_Work item_. The reply to the records below should contain exactly the lines from the line with "From Stdlib Require" through the line with "Definition js (s", and nothing besides.

Excerpts from a dataset
────────────────────────────────────────
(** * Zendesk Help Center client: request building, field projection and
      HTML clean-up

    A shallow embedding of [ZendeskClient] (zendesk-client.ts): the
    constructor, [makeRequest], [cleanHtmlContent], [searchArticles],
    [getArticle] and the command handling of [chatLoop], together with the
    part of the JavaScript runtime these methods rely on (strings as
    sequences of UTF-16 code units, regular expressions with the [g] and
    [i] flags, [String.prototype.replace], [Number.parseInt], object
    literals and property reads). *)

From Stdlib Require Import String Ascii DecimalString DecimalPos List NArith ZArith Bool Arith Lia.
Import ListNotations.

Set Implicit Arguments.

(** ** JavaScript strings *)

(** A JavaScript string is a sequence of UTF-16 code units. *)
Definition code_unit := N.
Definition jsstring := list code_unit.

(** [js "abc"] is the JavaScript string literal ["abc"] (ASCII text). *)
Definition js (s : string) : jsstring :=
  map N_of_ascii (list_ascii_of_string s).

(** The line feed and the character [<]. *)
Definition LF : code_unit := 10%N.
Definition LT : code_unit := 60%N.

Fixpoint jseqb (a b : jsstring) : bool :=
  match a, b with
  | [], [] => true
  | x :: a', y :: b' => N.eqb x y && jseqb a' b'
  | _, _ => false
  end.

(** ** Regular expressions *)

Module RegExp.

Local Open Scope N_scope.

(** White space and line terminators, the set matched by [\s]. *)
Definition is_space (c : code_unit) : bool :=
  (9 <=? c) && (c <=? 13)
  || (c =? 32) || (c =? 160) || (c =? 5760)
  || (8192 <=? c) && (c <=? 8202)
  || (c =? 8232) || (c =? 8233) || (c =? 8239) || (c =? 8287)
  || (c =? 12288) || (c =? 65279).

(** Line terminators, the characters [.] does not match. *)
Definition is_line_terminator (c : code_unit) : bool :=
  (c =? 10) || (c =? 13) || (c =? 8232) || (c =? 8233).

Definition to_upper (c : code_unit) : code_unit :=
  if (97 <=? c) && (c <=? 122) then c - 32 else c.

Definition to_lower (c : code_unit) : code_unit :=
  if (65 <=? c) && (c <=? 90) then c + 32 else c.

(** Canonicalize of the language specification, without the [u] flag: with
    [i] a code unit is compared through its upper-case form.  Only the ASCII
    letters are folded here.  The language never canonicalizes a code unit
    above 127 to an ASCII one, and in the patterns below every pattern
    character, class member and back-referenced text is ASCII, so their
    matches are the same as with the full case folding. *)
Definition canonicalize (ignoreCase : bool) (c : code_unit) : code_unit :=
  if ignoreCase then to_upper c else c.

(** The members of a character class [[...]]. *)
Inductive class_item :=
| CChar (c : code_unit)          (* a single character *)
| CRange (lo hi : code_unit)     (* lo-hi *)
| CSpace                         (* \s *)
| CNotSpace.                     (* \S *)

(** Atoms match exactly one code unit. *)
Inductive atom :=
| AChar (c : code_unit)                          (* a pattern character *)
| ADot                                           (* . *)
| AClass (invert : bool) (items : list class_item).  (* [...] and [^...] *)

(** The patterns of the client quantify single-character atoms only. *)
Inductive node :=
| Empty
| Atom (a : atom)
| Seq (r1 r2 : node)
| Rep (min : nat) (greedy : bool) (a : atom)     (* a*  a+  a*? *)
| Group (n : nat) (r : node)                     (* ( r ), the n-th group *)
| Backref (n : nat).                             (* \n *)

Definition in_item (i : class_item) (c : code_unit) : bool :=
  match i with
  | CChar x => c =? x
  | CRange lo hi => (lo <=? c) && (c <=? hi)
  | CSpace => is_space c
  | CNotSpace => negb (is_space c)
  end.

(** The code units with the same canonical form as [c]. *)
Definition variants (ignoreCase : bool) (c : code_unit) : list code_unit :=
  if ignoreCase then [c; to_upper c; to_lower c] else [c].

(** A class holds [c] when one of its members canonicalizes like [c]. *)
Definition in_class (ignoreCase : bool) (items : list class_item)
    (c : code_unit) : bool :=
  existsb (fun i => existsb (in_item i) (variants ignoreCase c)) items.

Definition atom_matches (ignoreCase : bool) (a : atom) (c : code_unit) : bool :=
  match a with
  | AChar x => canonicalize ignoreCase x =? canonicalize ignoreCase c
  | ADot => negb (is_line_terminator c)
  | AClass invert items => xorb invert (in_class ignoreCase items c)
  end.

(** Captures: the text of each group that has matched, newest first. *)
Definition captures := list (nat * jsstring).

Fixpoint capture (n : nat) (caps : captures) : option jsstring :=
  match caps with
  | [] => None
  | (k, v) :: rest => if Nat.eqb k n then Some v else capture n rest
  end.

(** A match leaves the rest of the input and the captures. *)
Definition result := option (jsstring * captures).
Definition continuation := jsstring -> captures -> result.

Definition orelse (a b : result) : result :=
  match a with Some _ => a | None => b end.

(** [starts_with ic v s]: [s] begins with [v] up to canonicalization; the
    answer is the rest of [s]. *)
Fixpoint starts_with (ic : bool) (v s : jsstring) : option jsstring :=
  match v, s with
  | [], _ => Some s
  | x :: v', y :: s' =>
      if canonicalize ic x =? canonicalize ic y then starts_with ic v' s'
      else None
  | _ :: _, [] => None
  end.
────────────────────────────────────────
_Task output_.
From Stdlib Require Import String Ascii DecimalString DecimalPos List NArith ZArith Bool Arith Lia.
Import ListNotations.

Set Implicit Arguments.

(** ** JavaScript strings *)

(** A JavaScript string is a sequence of UTF-16 code units. *)
Definition code_unit := N.
Definition jsstring := list code_unit.

(** [js "abc"] is the JavaScript string literal ["abc"] (ASCII text). *)
Definition js (s : string) : jsstring :=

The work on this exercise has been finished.